Lucy’s words sent a ripple through her gut of something like fear. It seemed the time had arrived to open up a little.

‘I was raised by my mother.’ Her voice sounded rusty and she cleared her throat. ‘She died. When I was nineteen.’

‘I’m sorry,’ said Lucy in a hushed voice so unlike her usual tone. Augi shot her a grateful smile, encouraged to continue. Just a little. Just enough to explain her comment.

‘But it was my parents-in-law to whom I referred. Once I was close to them, a part of their family, but I am no longer.’

‘What happened?’ asked Lucy. ‘I’m sorry, I hope you don’t think I’m prying, but I’m curious.’

‘That’s OK. A lot of things happened. Some of them caused by economic conditions, social conditions and…

’ She swallowed again. ‘Other things were more personal.’ She looked into the mid distance, determined to finish what she wanted to say.

‘These things were not understood sometimes, and other times, understood too well but not forgiven. As I say. Complicated.’ She hated how the last word broke a little.

‘Oh, Augi,’ said Lucy, reaching out to her. ‘I’m sorry, I didn’t mean to bring up—’

‘Augustini,’ said Dan in a gentle voice. ‘I apologise for my sister. She talks first and thinks second.’

Augi looked around, shocked. She hadn’t heard him return to the seat beside her. He must have heard every word. But it wasn’t only that which shocked her. So few people used her full name.

‘You used my full name,’ she said.

Dan rubbed the back of his neck. ‘Do you mind? I can call you Augi—’

‘No,’ she said quickly. Then, softer, ‘I like hearing it. I haven’t heard it spoken like that in a long time.’

‘It’s too beautiful not to be used,’ Dan said, and then seemed horrified that the sentence had come out of his mouth.

Augi’s smile flickered again. ‘It sounds even better when you pronounce it the Greek way, like you did.’

Lucy stared at her brother. ‘Do you know Greek?’

‘God, no. It’s too hard. I tried it once after a holiday there, but gave up pretty quickly.’

‘Then how did you know how to pronounce Augi’s name?’

Dan looked mutinous. ‘YouTube,’ he muttered.

The thought of Dan practising pronouncing her name with the help of a YouTube video got to Augi like nothing else.

It made her forget her warning to him to stay away, made her lose her thoughts altogether.

Dan shot her an embarrassed smile which she responded to with a wide one of her own.

She didn’t know whether to laugh or cry.

It felt such an intimate thing he’d done. A revelation as to his inner thoughts.

Dan cleared his throat, retreating to safer ground. ‘Anyway. Augustini was just telling me she has news. About the house.’

Lucy raised her hand to catch her mother’s attention. ‘Mum! Did you hear that? Augi has some news for us.’

Augi had been waiting until later to tell Kate. Because she wasn’t sure how Kate would react. But it seemed Dan’s diversionary tactics had landed her in it.

‘That’s exciting!’ said Kate. ‘What have you found out?’

‘I have a name,’ Augi said.

Lucy leaned forward. ‘Augi, don’t keep us in suspense.’

‘I believe the man in your photograph is a John Kowalski.’

‘John Kowalski.’ Lucy repeated, rolling the syllables around on her tongue. ‘Wow. I guess he’s no longer Johnnie the Mysterious Marine.’

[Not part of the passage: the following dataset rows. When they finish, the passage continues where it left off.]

(* ===== verification/Benchmark.v ===== *)
(** * The throughput benchmark (src/apps/tcp_benchmark.cc)

    Two connections in one program: the first sends a long string to the second, the segments
    are moved in order or in reverse, and what arrives is compared with what was sent. *)

From stdpp Require Import strings.
From S2P Require Import Prelude IO WrappingIntegers ByteStream StreamReassembler Buffer TCPHeader.
From S2P Require Import TCPSegment TCPReceiver TCPSender TCPState TCPConnection System.

(** ** Definitions *)

(** The length of the string. *)
Definition len : Z := 100 * 1024 * 1024.

(** The first loop of [move_segments] empties the queue of [x]. *)
Fixpoint take_out (n : nat) (x : TCPConnection) (segments : list TCPSegment) : TCPConnection * list TCPSegment :=
  match n, TCPConnection._segments_out x with
  | S n, seg :: q => take_out n (TCPConnection.set_out q x) (segments ++ [seg])
  | _, _ => (x, segments)
  end.

Fixpoint receive_all (segments : list TCPSegment) (y : TCPConnection) : result TCPConnection :=
  match segments with
  | [] => Ok y
  | seg :: segments => y ← TCPConnection.segment_received seg y; receive_all segments y
  end.
(** C10: tcp_native copies. On any kernel whose descriptors are new ones, for any arguments and any number of
    turns, as a server and as a client, the program exchanges data with one descriptor besides the
    standard streams, its socket: it reads from the standard input and from the socket and writes to the
    socket and to the standard output, and nothing else. What it writes to the socket is a prefix of
    what it has read from the standard input, and what it writes to the standard output a prefix of what
    the socket has delivered. No exception leaves [main] and no argument is read that is not there: the
    program returns EXIT_SUCCESS or EXIT_FAILURE, or goes on. *)
Theorem native_main_copies {K} `{KernelLaws K} {Res : Resolver} fuel argv (m : machine K) :
  streams_open K ->
  let '(r, m') := native_main fuel argv m in
  (exists fd es, log m' = log m ++ es /\ fd <> STDIN_FILENO /\ fd <> STDOUT_FILENO /\ Forall (copy_event fd) es /\
     sent fd es `prefix_of` received STDIN_FILENO es /\ sent STDOUT_FILENO es `prefix_of` received fd es) /\
  match r with
  | Ok code => code = EXIT_SUCCESS \/ code = EXIT_FAILURE
  | Throw _ => False
  | Diverge => True
  end.
Proof.
  intros Hopen. set (l := log m).
  assert (run_ends (native_main fuel argv)
    (fun code m' => copied l m' /\ (code = EXIT_SUCCESS \/ code = EXIT_FAILURE)) (fun _ _ => False) (copied l) m) as HR.
  { assert (forall m', log m' = l -> copied l m' /\ (EXIT_FAILURE = EXIT_SUCCESS \/ EXIT_FAILURE = EXIT_FAILURE)) as Hno
      by (intros m' L; split; [by apply copied_nothing|by right]).
    unfold native_main, catch_all. apply run_ends_catch. case_if; [by apply Hno|]. apply run_ends_bind, run_ends_wp.
    apply argv_at_in; [unfold argc in *; lia|]. intros a. destruct (strncmp_eq 3 (lit "-l") a && (argc argv <? 4)) eqn:E4; [by apply Hno|].
    apply run_ends_bind, run_ends_wp. eapply wp_mono; [apply native_socket_opened; [done|]| |].
    - destruct (strncmp_eq 3 (lit "-l") a); cbn [andb] in E4; lia.
    - intros h m1 H1. apply run_ends_bind, run_ends_unwinding. eapply run_ends_mono; [by apply (run_copy_copies fuel l)|..|done].
      + intros [] m2 (fd & es & L2 & HP). apply run_ends_wp. wp_step. eapply wp_mono; [apply release_spec| |done].
        intros [] m3 [L3 _]. wp_step. split; [|by left]. exists fd, es. by rewrite L3.
      + intros e m2 [He (fd & es & L2 & HP)]. eapply wp_mono; [apply release_spec| |done]. intros [] m3 [L3 _].
        destruct e; try done; (split; [|by right]); exists fd, es; by rewrite L3.
    - intros e m1 [He L]. destruct e; try done; by apply Hno. }
  unfold run_ends in HR. destruct (native_main fuel argv m) as [[code|e|] m']; [done|done|by split].
Qed.

(** C1: two programs. Two programs such as tcp_udp or tcp_ipv4 run, each with the thread of its socket and
    its main thread, which opens the connection, as client or server, copies the standard
    streams and waits for the end; on any kernels and adapters that keep their promises and for
    any number of turns. The network between them may lose, repeat, reorder and delay datagrams and
    deliver others that cannot be read; within each program the socket pair delivers a prefix of
    what was sent. Then the standard output of the second program is a prefix of the standard input of
    the first. (The stream is shorter than half of the sequence space, and the adapter's descriptor
    sends datagrams whole.) *)
Theorem programs_end_to_end {K1 A1 K2 A2} `{KernelLaws K1} `{!FdAdapter K1 A1} `{!WireFormat A1}
    `{KernelLaws K2} `{!FdAdapter K2 A2} `{!WireFormat A2} {Res : Resolver}
    {L1 : FdAdapterLaws K1 A1} {L2 : FdAdapterLaws K2 A2}
    (p1 : program K1 A1) (p2 : program K2 A2) thread1 main1 thread2 main2 :
  program_ok p1 -> program_ok p2 -> ad_format A1 = ad_format A2 -> sends_whole K1 (ad_format A1) (p_afd p1) ->
  exchanged p1 thread1 main1 -> exchanged p2 thread2 main2 ->
  network_delivers (ad_format A2) (p_afd p1) (p_afd p2) thread1 thread2 -> #(received (p_tfd p1) thread1) + 2 <= 2147483648 ->
  sent STDOUT_FILENO main2 `prefix_of` received STDIN_FILENO main1.
Proof.
  intros Hp1 Hp2 Hf Hw He1 He2 Hn Hl. pose proof (run_main_copies p1 _ _ Hp1 He1) as [F1 _].
  pose proof (run_main_copies p2 _ _ Hp2 He2) as [_ F2].
  destruct Hp1 as ((R1 & _) & _ & B1), Hp2 as ((R2 & _) & _ & B2), He1 as (T1 & _ & D1 & _), He2 as (T2 & _ & _ & D2).
  pose proof (sockets_deliver (p_abort p1) (p_abort p2) (negb (p_server p1)) (negb (p_server p2)) (p_fuel p1).1.1 (p_fuel p1).1.2
    (p_fuel p2).1.1 (p_fuel p2).1.2 (p_config p1) (p_config p2) (p_random p1) (p_random p2) (p_filter p1) (p_filter p2)
    (p_machine p1) (p_socket p1) (p_machine p2) (p_socket p2) R1 B1 R2 B2 Hf Hw) as HS. cbv zeta in HS.
  unfold run_thread in T1, T2.
  destruct (run_socket (p_abort p1) _ _ _ _ _ _ _) as [r1 [[m1' s1'] rs1]].
  destruct (run_socket (p_abort p2) _ _ _ _ _ _ _) as [r2 [[m2' s2'] rs2]]. cbn [fst snd] in *.
  destruct (HS _ _ T1 T2 Hn Hl) as [P _].
  etransitivity; [exact F2|]. etransitivity; [exact D2|]. etransitivity; [exact P|]. by etransitivity.
Qed.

Jen picked up the photo from the table, where it had obviously been the subject of earlier discussion.

Jen’s son Liam had found it in a box of photos, tucked under the eaves in the attic some months earlier.

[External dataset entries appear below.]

(** * ps2emu: record-side event grammar and replay-side scheduler

    A shallow embedding of [src/ps2emu-record.c] and [src/ps2emu-replay.c].
    C strings are [string]s, machine integers are [Z] with their wrap-around
    written out, [GError **] is an optional error slot threaded through the
    calls, and the device endpoint is a small world record with a clock. *)

From Stdlib Require Import ZArith List String Ascii Bool Lia Sorted.
From Stdlib Require Import DecimalString DecimalPos.
Import ListNotations.

Local Open Scope string_scope.
Local Open Scope list_scope.
Local Open Scope Z_scope.

(** ** The parts of libc and GLib the two programs call *)

Module CLib.

Definition chr (c : ascii) : Z := Z.of_N (N_of_ascii c).

(** [isspace] in the C locale: space, and [\t \n \v \f \r]. *)
Definition isspace (c : ascii) : bool :=
  (chr c =? 32) || ((9 <=? chr c) && (chr c <=? 13)).

Definition digit_value (c : ascii) : option Z :=
  let n := chr c in
  if (48 <=? n) && (n <=? 57) then Some (n - 48)
  else if (97 <=? n) && (n <=? 122) then Some (n - 87)
  else if (65 <=? n) && (n <=? 90) then Some (n - 55)
  else None.

Definition digit_in_base (base : Z) (c : ascii) : option Z :=
  match digit_value c with
  | Some d => if d <? base then Some d else None
  | None => None
  end.

Fixpoint skip_space (s : string) : string :=
  match s with
  | String c r => if isspace c then skip_space r else s
  | EmptyString => s
  end.
(** * EduGesture: the hand-gesture classifier and its cooldown gate

    A shallow embedding of [GestureDetector] from [src/gesture_detector.py]:
    [_is_finger_extended], [_classify_gesture] and the cooldown logic of
    [detect_gesture].

    Numbers.  The landmark coordinates, the clock readings and the
    confidences are Python/NumPy double-precision values.  They are
    idealised here as real numbers: [np.linalg.norm] of a planar vector is
    [sqrt (x*x + y*y)], [/], [-], [*] and [<] are those of [R].  Rounding,
    infinities and NaN are outside the model.

    Exceptions.  Indexing the landmark array out of range raises
    [IndexError]; fallible code lives in the [result] monad below. *)

From Stdlib Require Import Reals Lra Lia List ZArith String Bool.
Import ListNotations.

Open Scope R_scope.

(** ** Exceptions and the error monad *)

Inductive exn : Type :=
| IndexError.

Inductive result (A : Type) : Type :=
| Ok (a : A)
| Raise (e : exn).

Arguments Ok {A} a.
Arguments Raise {A} e.

Definition bind {A B : Type} (m : result A) (k : A -> result B) : result B :=
  match m with
  | Ok a => k a
  | Raise e => Raise e
  end.

Notation "x <- m ;; k" := (bind m (fun x => k))
  (at level 61, m at next level, right associativity).

(** ** Comparisons as booleans *)

Definition Rltb (a b : R) : bool := if Rlt_dec a b then true else false.
Definition Rgtb (a b : R) : bool := Rltb b a.

(** ** Landmarks and planar vectors *)

(** One row [[x, y, z]] of the landmark array. *)
Record Landmark : Type := mkLandmark { lx : R; ly : R; lz : R }.

(** A slice [p[:2]], and the result of arithmetic on such slices. *)
Definition vec2 : Type := (R * R)%type.

Definition planar (p : Landmark) : vec2 := (lx p, ly p).

Definition vsub (a b : vec2) : vec2 := (fst a - fst b, snd a - snd b).
Definition vdiv (a : vec2) (k : R) : vec2 := (fst a / k, snd a / k).
Definition dot (a b : vec2) : R := fst a * fst b + snd a * snd b.

(** [np.linalg.norm] on a one-dimensional array: [sqrt (dot x x)]. *)
Definition norm (a : vec2) : R := sqrt (dot a a).

(** [landmarks[i]] on the first axis: a negative index counts from the
    end, anything outside [-len, len) raises [IndexError]. *)
Definition getitem (landmarks : list Landmark) (i : Z) : result Landmark :=
  let n := Z.of_nat (List.length landmarks) in
  let j := if (i <? 0)%Z then (i + n)%Z else i in
  if ((0 <=? j) && (j <? n))%Z
  then match nth_error landmarks (Z.to_nat j) with
       | Some p => Ok p
       | None => Raise IndexError
       end
  else Raise IndexError.

(** ** The finger-extension test *)

Module Finger.

(** The [if]/[elif] ladder of [_is_finger_extended]: the tip index selects
    [(ip_idx, mcp_idx)]; [None] is the final [else: return False]. *)
Definition joints (finger_tip_idx : Z) : option (Z * Z) :=
  if (finger_tip_idx =? 4)%Z then Some (3, 2)%Z
  else if (finger_tip_idx =? 8)%Z then Some (7, 5)%Z
  else if (finger_tip_idx =? 12)%Z then Some (11, 9)%Z
  else if (finger_tip_idx =? 16)%Z then Some (15, 13)%Z
  else if (finger_tip_idx =? 20)%Z then Some (19, 17)%Z
  else None.

End Finger.

Definition is_finger_extended (landmarks : list Landmark) (finger_tip_idx : Z)
  : result bool :=
  match Finger.joints finger_tip_idx with
  | None => Ok false
  | Some (ip_idx, mcp_idx) =>
      tip <- getitem landmarks finger_tip_idx ;;
      ip <- getitem landmarks ip_idx ;;
      mcp <- getitem landmarks mcp_idx ;;
      wrist <- getitem landmarks 0%Z ;;
      (* Method 1: tip further from the wrist than the IP joint *)
      let tip_to_wrist := norm (vsub (planar tip) (planar wrist)) in
      let ip_to_wrist := norm (vsub (planar ip) (planar wrist)) in
      (* Method 2: finger pointing outward *)
      let wrist_to_mcp := vsub (planar mcp) (planar wrist) in
      let mcp_to_tip := vsub (planar tip) (planar mcp) in
      let wrist_to_mcp :=
        if Rgtb (norm wrist_to_mcp) 0
        then vdiv wrist_to_mcp (norm wrist_to_mcp) else wrist_to_mcp in
      let mcp_to_tip :=
        if Rgtb (norm mcp_to_tip) 0
        then vdiv mcp_to_tip (norm mcp_to_tip) else mcp_to_tip in
      let dot_product := dot wrist_to_mcp mcp_to_tip in
      let distance_criterion := Rgtb tip_to_wrist (ip_to_wrist * 0.9) in
      let direction_criterion := Rgtb dot_product 0.3 in
      Ok (distance_criterion && direction_criterion)
  end.

(** ** The classifier *)

Local Open Scope string_scope.

(** A gesture name as the code has it: a string, or [None]. *)
Definition gesture : Type := option string.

‘The name makes it all the more real. John was a real person, with a family, and parents who cared for him. And he was also a man who was in love with someone who was taking the photo.’

‘And that someone must have been Ngaire,’ Lucy said, taking the photo from her sister. ‘Who called him Johnnie.’ She turned it towards Kate. ‘This man — Johnnie Kowalski — was in love with your grandmother.’

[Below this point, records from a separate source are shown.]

(** C5, as the code has it: when [before_suite] raises, every case the loop
    gets to is set [SKIPPED] with the message of the failure (joined to a
    message the result already had), neither [before_case] nor a test
    method is called for any case, and [after_suite] is called once, as
    the last thing [start] does.  The loop gets to every case of the batch
    unless a stop request is seen at the end of an iteration; the results
    of the cases behind that point are left as they were. *)
Theorem before_suite_failure_skips (self : TestSuite) (s : State)
    (identifier : string) :
  (before_suite (test_class (_metadata self)) (environment self) (world s)).1
    = Raise identifier ->
  let msg := MsgStr ("before_suite: " +:+ identifier) in
  let s' := (TestSuite_start self s).2 in
  let got := reached_cases self s in
  got `prefix_of` case_results self /\
  ((forall w, stop_requested w = false) -> got = case_results self) /\
  (forall i, i ∈ got -> i < length (results s) ->
     status (results s' !!! i) = SKIPPED) /\
  (NoDup (case_results self) ->
   forall i, i ∈ got -> i < length (results s) ->
     results s' !!! i = (set_status (results s !!! i) SKIPPED msg).1 /\
     message (results s' !!! i) = merged_message (message (results s !!! i)) msg) /\
  (forall i, i ∉ got -> results s' !!! i = results s !!! i) /\
  (forall i, occurrences (EvBeforeCase i) (trace_since s s') = 0 /\
             occurrences (EvTestMethod i) (trace_since s s') = 0) /\
  occurrences EvAfterSuite (trace_since s s') = 1 /\
  last (trace s') = Some EvAfterSuite.
Proof.
  intros Hraise. cbv zeta.
  split; [apply reached_cases_prefix|].
  split; [apply reached_cases_no_stop|].
  assert (Hgo : suite_goes_on self s = false)
    by (unfold suite_goes_on; by rewrite Hraise).
  assert (Herr : suite_error self s = "before_suite: " +:+ identifier)
    by (unfold suite_error; by rewrite Hraise).
  assert (Hres0 : results (after_before_suite self s) = results s)
    by apply call_hook_results.
  unfold reached_cases. rewrite Hgo, Herr.
  destruct (start_cases_suite_failed self ("before_suite: " +:+ identifier)
              (case_results self) (after_before_suite self s))
    as ((d & Htr & Hd) & Hlen & Hframe & Hst & Hex).
  rewrite Hres0 in Hlen, Hframe, Hst, Hex.
  assert (Hfin : results (TestSuite_start self s).2 =
                 results (start_cases self false
                            ("before_suite: " +:+ identifier)
                            (case_results self) (after_before_suite self s)).2).
  { by rewrite TestSuite_start_unfold, call_hook_results, Hgo, Herr. }
  assert (Htrace : trace (TestSuite_start self s).2 =
                   trace s ++ ([EvBeforeSuite] ++ d) ++ [EvAfterSuite]).
  { rewrite TestSuite_start_unfold, call_hook_trace, Hgo, Herr, Htr.
    unfold after_before_suite. rewrite call_hook_trace.
    by rewrite <- !app_assoc. }
  assert (Hts : trace_since s (TestSuite_start self s).2 =
                ([EvBeforeSuite] ++ d) ++ [EvAfterSuite]).
  { apply trace_since_app. by rewrite Htrace. }
  assert (Hnone : forall ev, ~ skip_event ev -> occurrences ev d = 0).
  { intros ev Hev. apply occurrences_Forall_ne.
    eapply Forall_impl; [exact Hd|]. intros x Hx ->. done. }
  rewrite Hfin, Hts. split_and!.
  - done.
  - intros Hnd i Hi Hlt. rewrite (Hex Hnd i Hi Hlt).
    split; [done|apply set_status_message].
  - done.
  - intros i. rewrite !occurrences_app, !Hnone by (by intros []).
    by rewrite !occurrences_singleton_ne.
  - rewrite !occurrences_app, Hnone by (by intros []).
    rewrite occurrences_singleton_ne by done.
    apply (occurrences_repeat_eq EvAfterSuite 1).
  - rewrite Htrace, app_assoc. apply last_snoc.
Qed.

(** ** The scheduler *)

Lemma bindM_Done {A B} (m : M A) (k : A -> M B) s b s' :
  bindM m k s = Done b s' ->
  exists a s1, m s = Done a s1 /\ k a s1 = Done b s'.
Proof.
  unfold bindM. destruct (m s) as [a s1|e s1]; [|done]. eauto.
Qed.

Lemma lift_Done {A} (m : St A) s a s' :
  lift m s = Done a s' -> m s = (a, s').
Proof. unfold lift. destruct (m s). by intros [= -> ->]. Qed.

(** How a run that completes is composed. *)
Lemma LisaRunner_start_Done platform cases s runner s' :
  LisaRunner_start platform cases s = Done runner s' ->
  exists s1 s2 envs cr s3,
    _merge_test_requirements (seq 0 (length cases)) (type_name platform)
                             (created cases s) = Done tt s1 /\
    prepare_environments platform (world s1) = (envs, world s2) /\
    results s2 = results s1 /\ trace s2 = trace s1 /\
    environment_loop platform envs (seq 0 (length cases)) s2 = Done cr s3 /\
    s' = (skip_remaining cr s3).2 /\
    runner = {| exit_code := failed_count (results s');
                _latest_test_results := results s' |}.
Proof.
  unfold LisaRunner_start. intros H.
  apply bindM_Done in H as ([] & s0 & H0 & H).
  apply lift_Done in H0. injection H0 as <-.
  apply bindM_Done in H as ([] & s1 & H1 & H).
  apply bindM_Done in H as (envs & s2 & H2 & H).
  apply lift_Done in H2.
  apply bindM_Done in H as (cr & s3 & H3 & H).
  apply bindM_Done in H as ([] & s4 & H4 & H).
  apply lift_Done in H4.
  apply bindM_Done in H as (rs & s5 & H5 & H).
  apply lift_Done in H5. injection H5 as <- <-.
  injection H as <- <-.
  exists s1, s2, envs, cr, s3.
  destruct (prepare_environments platform (world s1)) as [l w] eqn:Hp.
  injection H2 as <- <-. simpl.
  split_and!; try done. by rewrite H4.
Qed.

Kate frowned, practical even now. ‘It’s a link to Ngaire, yes.

But I still don’t see how it connects to the cottage.

I just can’t figure out,’ she continued, ‘why a brief wartime romance — if that’s what it was — led to an anonymous trust. We’re getting some of the pieces to the puzzle but they’re not forming any kind of coherent whole.

I mean why would a boyfriend of my great-grandmother set up a trust to enable her to live in her old family home? He couldn’t have been here long.’

‘I found that out, too,’ said Augi. ‘He was here about seven months in 1942,’ she said. ‘There’s no record of him returning afterwards.’